DATASET EXTRACT
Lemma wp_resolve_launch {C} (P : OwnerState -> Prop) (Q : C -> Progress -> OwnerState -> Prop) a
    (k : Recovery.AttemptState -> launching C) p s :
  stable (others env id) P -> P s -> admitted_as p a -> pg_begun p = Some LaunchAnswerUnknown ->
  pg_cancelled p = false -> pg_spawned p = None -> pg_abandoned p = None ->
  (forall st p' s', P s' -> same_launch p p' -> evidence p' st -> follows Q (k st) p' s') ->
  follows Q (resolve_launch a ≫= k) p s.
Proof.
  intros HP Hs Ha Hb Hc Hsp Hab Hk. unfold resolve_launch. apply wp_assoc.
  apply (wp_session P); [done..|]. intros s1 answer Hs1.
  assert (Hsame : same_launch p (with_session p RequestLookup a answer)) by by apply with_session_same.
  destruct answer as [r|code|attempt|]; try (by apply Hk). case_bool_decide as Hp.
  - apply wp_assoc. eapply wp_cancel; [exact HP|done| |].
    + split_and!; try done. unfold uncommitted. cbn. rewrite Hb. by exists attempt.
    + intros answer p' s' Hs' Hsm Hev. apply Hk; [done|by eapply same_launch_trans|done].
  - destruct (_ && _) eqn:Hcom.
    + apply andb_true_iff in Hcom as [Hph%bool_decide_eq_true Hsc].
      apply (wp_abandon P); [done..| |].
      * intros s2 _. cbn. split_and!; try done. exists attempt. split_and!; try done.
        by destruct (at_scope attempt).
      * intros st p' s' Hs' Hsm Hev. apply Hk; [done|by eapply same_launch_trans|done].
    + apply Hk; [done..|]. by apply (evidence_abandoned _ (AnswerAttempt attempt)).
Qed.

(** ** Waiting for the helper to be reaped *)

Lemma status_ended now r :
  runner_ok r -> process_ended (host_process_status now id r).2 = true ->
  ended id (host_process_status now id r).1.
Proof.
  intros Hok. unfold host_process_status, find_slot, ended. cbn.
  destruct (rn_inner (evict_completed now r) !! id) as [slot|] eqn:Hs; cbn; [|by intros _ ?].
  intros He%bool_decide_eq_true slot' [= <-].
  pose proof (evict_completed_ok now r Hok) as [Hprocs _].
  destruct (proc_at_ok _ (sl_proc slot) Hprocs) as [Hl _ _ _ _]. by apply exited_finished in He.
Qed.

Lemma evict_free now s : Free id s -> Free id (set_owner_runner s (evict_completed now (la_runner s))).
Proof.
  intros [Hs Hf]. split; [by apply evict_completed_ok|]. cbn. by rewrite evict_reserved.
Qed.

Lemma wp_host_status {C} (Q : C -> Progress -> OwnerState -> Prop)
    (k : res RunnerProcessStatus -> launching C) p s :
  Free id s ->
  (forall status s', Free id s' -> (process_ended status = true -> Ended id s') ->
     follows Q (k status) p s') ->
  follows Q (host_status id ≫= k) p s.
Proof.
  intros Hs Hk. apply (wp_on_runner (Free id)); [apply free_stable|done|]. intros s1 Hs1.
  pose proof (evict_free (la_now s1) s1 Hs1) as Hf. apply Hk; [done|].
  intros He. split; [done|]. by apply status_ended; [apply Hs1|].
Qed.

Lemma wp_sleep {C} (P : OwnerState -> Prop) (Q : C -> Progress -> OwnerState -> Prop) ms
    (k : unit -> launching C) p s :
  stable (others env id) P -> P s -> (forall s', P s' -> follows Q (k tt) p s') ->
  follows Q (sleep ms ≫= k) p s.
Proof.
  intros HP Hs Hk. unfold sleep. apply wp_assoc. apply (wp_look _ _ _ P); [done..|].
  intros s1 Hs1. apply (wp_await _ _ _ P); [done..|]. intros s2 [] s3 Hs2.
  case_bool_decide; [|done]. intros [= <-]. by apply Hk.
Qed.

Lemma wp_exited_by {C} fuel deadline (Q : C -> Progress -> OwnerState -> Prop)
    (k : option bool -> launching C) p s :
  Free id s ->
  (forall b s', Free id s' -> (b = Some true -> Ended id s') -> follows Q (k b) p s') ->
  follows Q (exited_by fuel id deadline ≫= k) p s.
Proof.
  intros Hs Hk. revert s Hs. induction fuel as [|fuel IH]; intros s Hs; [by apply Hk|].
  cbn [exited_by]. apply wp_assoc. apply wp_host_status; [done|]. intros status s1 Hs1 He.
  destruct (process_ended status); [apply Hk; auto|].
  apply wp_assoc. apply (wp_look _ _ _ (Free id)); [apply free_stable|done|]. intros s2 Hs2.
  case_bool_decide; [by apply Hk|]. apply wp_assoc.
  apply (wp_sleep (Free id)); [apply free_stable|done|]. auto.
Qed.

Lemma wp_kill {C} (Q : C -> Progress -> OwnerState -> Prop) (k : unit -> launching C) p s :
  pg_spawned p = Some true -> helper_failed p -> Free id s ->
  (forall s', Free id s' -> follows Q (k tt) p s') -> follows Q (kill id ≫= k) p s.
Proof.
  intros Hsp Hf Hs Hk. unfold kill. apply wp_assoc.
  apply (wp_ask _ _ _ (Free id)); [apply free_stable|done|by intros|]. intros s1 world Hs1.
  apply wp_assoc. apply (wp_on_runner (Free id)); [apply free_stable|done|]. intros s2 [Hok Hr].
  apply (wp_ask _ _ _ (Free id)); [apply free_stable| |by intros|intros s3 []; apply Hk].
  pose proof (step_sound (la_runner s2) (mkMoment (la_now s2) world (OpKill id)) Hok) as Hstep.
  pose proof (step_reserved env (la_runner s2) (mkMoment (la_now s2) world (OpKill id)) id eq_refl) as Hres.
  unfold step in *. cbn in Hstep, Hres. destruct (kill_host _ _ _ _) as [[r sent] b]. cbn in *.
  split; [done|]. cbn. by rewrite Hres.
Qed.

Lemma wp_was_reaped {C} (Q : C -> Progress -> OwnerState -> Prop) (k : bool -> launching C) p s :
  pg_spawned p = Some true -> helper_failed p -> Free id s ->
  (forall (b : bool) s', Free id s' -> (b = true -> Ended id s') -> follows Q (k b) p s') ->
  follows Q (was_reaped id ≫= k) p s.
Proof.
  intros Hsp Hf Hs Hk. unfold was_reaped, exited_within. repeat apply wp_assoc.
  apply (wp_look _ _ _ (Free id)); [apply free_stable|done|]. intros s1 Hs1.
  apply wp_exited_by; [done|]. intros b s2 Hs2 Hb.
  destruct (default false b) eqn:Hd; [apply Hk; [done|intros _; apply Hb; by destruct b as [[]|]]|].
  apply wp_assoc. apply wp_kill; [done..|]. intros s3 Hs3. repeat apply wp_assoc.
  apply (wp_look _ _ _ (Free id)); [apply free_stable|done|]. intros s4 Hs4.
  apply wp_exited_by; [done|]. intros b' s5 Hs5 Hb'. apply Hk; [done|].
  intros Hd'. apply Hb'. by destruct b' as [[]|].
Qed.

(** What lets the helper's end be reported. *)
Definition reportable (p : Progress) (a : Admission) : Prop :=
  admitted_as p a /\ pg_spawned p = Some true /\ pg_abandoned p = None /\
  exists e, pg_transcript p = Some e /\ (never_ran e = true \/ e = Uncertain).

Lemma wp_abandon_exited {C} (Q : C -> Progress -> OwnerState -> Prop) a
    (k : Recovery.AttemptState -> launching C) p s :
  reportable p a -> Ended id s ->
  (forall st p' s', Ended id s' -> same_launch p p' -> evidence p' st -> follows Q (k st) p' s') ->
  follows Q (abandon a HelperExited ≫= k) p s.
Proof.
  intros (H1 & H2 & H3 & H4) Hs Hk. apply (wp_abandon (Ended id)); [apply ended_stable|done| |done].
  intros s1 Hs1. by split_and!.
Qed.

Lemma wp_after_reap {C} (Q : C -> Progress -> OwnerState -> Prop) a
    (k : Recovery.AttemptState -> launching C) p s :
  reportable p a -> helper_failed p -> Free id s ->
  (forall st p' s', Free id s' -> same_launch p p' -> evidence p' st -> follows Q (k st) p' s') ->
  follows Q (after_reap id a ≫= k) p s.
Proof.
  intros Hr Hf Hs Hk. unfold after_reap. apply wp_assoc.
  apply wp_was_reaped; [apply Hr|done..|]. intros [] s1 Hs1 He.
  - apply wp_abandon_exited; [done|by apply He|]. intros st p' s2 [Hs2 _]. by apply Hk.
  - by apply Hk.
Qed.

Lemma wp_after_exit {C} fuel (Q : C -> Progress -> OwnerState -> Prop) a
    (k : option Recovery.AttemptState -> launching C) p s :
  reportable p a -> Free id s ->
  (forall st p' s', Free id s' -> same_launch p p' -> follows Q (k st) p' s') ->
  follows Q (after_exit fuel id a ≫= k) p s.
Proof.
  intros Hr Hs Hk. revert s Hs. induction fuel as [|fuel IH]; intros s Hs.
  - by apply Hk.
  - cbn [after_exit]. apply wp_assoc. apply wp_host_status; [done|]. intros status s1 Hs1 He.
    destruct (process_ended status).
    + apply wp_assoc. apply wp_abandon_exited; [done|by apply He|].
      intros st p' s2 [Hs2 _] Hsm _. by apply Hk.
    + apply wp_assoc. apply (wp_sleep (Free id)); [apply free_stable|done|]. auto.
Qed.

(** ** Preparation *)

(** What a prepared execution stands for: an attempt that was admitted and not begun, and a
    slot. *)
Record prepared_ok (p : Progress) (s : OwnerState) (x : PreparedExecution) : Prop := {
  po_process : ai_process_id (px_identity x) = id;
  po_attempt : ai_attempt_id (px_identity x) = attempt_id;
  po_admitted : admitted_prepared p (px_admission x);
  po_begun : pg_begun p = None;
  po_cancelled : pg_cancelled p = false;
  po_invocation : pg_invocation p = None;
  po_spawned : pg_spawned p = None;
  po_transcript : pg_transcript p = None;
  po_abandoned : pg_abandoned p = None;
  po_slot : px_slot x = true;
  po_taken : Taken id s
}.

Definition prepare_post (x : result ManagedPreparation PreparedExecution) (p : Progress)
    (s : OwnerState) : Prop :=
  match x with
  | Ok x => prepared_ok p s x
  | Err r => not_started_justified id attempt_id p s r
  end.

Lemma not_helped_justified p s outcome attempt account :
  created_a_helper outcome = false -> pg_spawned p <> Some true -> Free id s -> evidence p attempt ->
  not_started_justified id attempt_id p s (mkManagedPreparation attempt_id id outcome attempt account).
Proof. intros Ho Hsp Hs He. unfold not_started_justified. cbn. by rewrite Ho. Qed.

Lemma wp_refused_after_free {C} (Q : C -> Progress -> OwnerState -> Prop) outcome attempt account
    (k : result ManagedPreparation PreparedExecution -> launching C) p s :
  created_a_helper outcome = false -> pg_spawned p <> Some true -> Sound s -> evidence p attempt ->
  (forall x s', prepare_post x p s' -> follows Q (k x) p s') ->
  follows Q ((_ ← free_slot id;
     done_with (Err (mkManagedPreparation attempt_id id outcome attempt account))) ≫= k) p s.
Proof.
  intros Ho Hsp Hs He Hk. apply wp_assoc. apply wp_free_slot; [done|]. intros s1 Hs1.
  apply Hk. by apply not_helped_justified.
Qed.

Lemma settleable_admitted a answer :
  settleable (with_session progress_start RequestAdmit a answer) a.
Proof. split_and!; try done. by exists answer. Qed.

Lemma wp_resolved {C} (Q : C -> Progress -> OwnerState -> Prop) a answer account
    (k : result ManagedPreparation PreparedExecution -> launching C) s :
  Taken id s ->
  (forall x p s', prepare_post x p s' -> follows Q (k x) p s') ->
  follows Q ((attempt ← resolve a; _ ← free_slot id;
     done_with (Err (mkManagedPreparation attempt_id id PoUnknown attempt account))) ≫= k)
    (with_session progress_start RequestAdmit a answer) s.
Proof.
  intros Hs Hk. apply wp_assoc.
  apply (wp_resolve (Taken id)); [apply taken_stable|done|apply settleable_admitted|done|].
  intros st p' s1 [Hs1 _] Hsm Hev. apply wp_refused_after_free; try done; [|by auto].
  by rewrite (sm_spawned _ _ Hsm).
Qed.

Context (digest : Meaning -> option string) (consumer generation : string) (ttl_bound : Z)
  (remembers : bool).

YOUR GOAL
Please write out, exactly as they appear above, only the lines in the stretch from the line with "by exists attempt." through the line with "intros st p' s'".

RESULT BELOW
    + split_and!; try done. unfold uncommitted. cbn. rewrite Hb. by exists attempt.
    + intros answer p' s' Hs' Hsm Hev. apply Hk; [done|by eapply same_launch_trans|done].
  - destruct (_ && _) eqn:Hcom.
    + apply andb_true_iff in Hcom as [Hph%bool_decide_eq_true Hsc].
      apply (wp_abandon P); [done..| |].
      * intros s2 _. cbn. split_and!; try done. exists attempt. split_and!; try done.
        by destruct (at_scope attempt).
      * intros st p' s' Hs' Hsm Hev. apply Hk; [done|by eapply same_launch_trans|done].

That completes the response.